Positive Phase III Results Bring Nitec Closer to FDA Submission of RA Therapy
Lodotra is available in Germany and has an approvable status across Europe.
Nitec Pharma’s single-pulse, delayed-release prednisone tablet, Lodotra™, succeeded in a second Phase III trial in patients with rheumatoid arthritis (RA). The company says that data from this study called CAPRA-2 and previous CAPRA-1 trials will form the basis of a regulatory submission to FDA.

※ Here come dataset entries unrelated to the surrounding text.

(** C9 as stated fails: an item delivered 49 hours ago is not eligible
    again when the record has been written since.  Every run writes the
    whole delivered set back with the time of the run: after a delivery, a
    run 47 hours later that has nothing to deliver, and a run 2 hours after
    that, the record is 2 hours old and still holds the link, and the item
    is withheld; without the record it would be returned. *)
Lemma loadSentCache_empty_counterexample :
  let delivery := 1700000000000%Z in
  let between := (delivery + 47 * 60 * 60 * 1000)%Z in
  let later := (delivery + 49 * 60 * 60 * 1000)%Z in
  let item := newsAt delivery in
  let first := rankNews (caseMapping := latinCase) delivery Absent true [item] 10 72 in
  let second := rankNews (caseMapping := latinCase) between first.2 true [] 10 72 in
  let third := rankNews (caseMapping := latinCase) later second.2 true [item] 10 72 in
  first.1 = [item]
  ∧ second.2
    = Stored (mkSentCacheData [js "https://example.com/markets"] between)
  ∧ loadSentCache later second.2 = [js "https://example.com/markets"]
  ∧ third.1 = []
  ∧ (rankNews (caseMapping := latinCase) later Absent true [item] 10 72).1 = [item].
Proof.
  cbv zeta. split; [|split; [|split; [|split]]]; vm_compute; reflexivity.
Qed.


(** C1, as the code has it. The list returned by [rankNews] has at most 3
    items of any one source, has at most [max(maxItems, 0)] items, and has
    no item whose normalized link is in the sent cache loaded at the start
    of the call. *)
Theorem rankNews_diversified {caseMapping : CaseMapping} (now : Z)
    (file : CacheFile) (writable : bool)
    (items : list NewsItem) (maxItems maxAgeHours : Z) :
  let topItems := fst (rankNews now file writable items maxItems maxAgeHours) in
  (∀ s, countSource s topItems <= 3)
  ∧ (Z.of_nat (length topItems) <= Z.max maxItems 0)%Z
  ∧ (∀ item, item ∈ topItems ->
       normalizeUrl (link item) ∉ loadSentCache now file).
Proof.
  intros topItems. split; [|split].
  - apply diversifiedPick_bounds.
  - rewrite Z.max_comm. apply diversifiedPick_bounds.
  - intros item Hin. apply rankNews_from_filtered in Hin as [_ Hfresh].
    intros Hcache. apply not_false_iff_true in Hfresh. apply Hfresh.
    apply fresh_false. by left.
Qed.

(** C1 as stated fails for a negative [maxItems]: the empty list returned
    has more than [maxItems] items. *)
Lemma rankNews_diversified_counterexample :
  let topItems :=
    fst (rankNews (caseMapping := latinCase) 0 Absent true [newsAt 0] (-1) 24) in
  topItems = [] ∧ ¬ (Z.of_nat (length topItems) <= -1)%Z.
Proof. split; [reflexivity | vm_compute; congruence]. Qed.

(** ** Social scores *)

Section SocialFacts.

Variables hackerNews reddit : list N -> option (list Hits).

Lemma recordResults_batch (batch : list PreScored) (m : gmap nat Z) :
  recordResults m (settleBatch hackerNews reddit batch)
  = foldl (recordScore hackerNews reddit) m batch.
Proof.
  revert m. induction batch as [|c r IH]; intros m; [done|].
  unfold recordResults, settleBatch in *. simpl. apply IH.
Qed.

(** The batches of five cover the candidates, in order. *)
Lemma socialLoop_all rounds i (top : list PreScored) (m : gmap nat Z) :
  length top <= i + 5 * rounds ->
  socialLoop hackerNews reddit rounds i top m
  = foldl (recordScore hackerNews reddit) m (drop i top).
Proof.
  revert i m. induction rounds as [|rounds IH]; intros i m Hlen; simpl.
  - by rewrite drop_ge by lia.
  - destruct (i <? length top) eqn:E.
    + rewrite IH by lia. rewrite recordResults_batch. unfold slice.
      replace (i + 5 - i) with 5 by lia.
      rewrite <- (take_drop 5 (drop i top)) at 2.
      by rewrite foldl_app, drop_drop.
    + apply Nat.ltb_ge in E. by rewrite drop_ge by lia.
Qed.

Lemma recordScore_other (l : list PreScored) (m : gmap nat Z) k :
  k ∉ map index l ->
  foldl (recordScore hackerNews reddit) m l !! k = m !! k.
Proof.
  revert m. induction l as [|c r IH]; intros m Hk; [done|].
  simpl. rewrite IH.
  - unfold recordScore. apply lookup_insert_ne. intros Heq. apply Hk.
    rewrite <- Heq. simpl. by left.
  - intros Hr. apply Hk. simpl. by right.
Qed.

Lemma recordScore_found (l : list PreScored) (m : gmap nat Z) k v :
  (∀ c, c ∈ l -> index c = k -> getSocialScore hackerNews reddit (link (item c)) = v) ->
  k ∈ map index l ->
  foldl (recordScore hackerNews reddit) m l !! k = Some v.
Proof.
  revert m. induction l as [|c r IH]; intros m Hv Hk.
  - by apply elem_of_nil in Hk.
  - simpl. destruct (decide (k ∈ map index r)) as [Hr|Hr].
    + apply IH; [|done]. intros c' Hc'. apply Hv. by right.
    + rewrite recordScore_other by done.
      apply elem_of_cons in Hk as [->|?]; [|done].
      unfold recordScore. rewrite lookup_insert_eq. f_equal. apply Hv; [by left|done].
Qed.

Lemma candidates_elem now items c :
  c ∈ candidates now items -> items !! index c = Some (item c).
Proof.
  unfold candidates, preScore. intros Hc.
  apply elem_of_lookup_imap in Hc as (i & x & -> & Hi). done.
Qed.

Lemma topCandidates_elem now items c :
  c ∈ topCandidates (candidates now items) -> c ∈ candidates now items.
Proof.
  unfold topCandidates, slice. intros Hc.
  apply (sublist_subseteq _ _ (sublist_take _ _)) in Hc.
  rewrite drop_0 in Hc. by rewrite sortDesc_Permutation in Hc.
Qed.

The CAPRA-2 trial included 350 RA patients who demonstrated inadequate responses to DMARD therapies. Participants received either Lodotra or placebo in addition to their existing medication. The primary efficacy endpoint was at least a 20% improvement in a number of disease-specific criteria defined as the ACR-20 response rate.
Results showed that 49% of Lodotra-treated patients achieved an ACR-20 response compared with 29% of patients in the placebo group. Lodotra treatment also led to a 44% reduction in morning stiffness, more than double that in the placebo group.
Lodotra was launched in its first European market, Germany, in April this year by Merck KGaA, which holds exclusive distribution rights to the drug in that country and Austria. Germany is leading the decentralized European approval process for Lodotra.
During March Nitec granted Mundipharma distribution rights to Lodotra across the rest of Europe. Nitec has retained all commercialization rights in the rest of the world.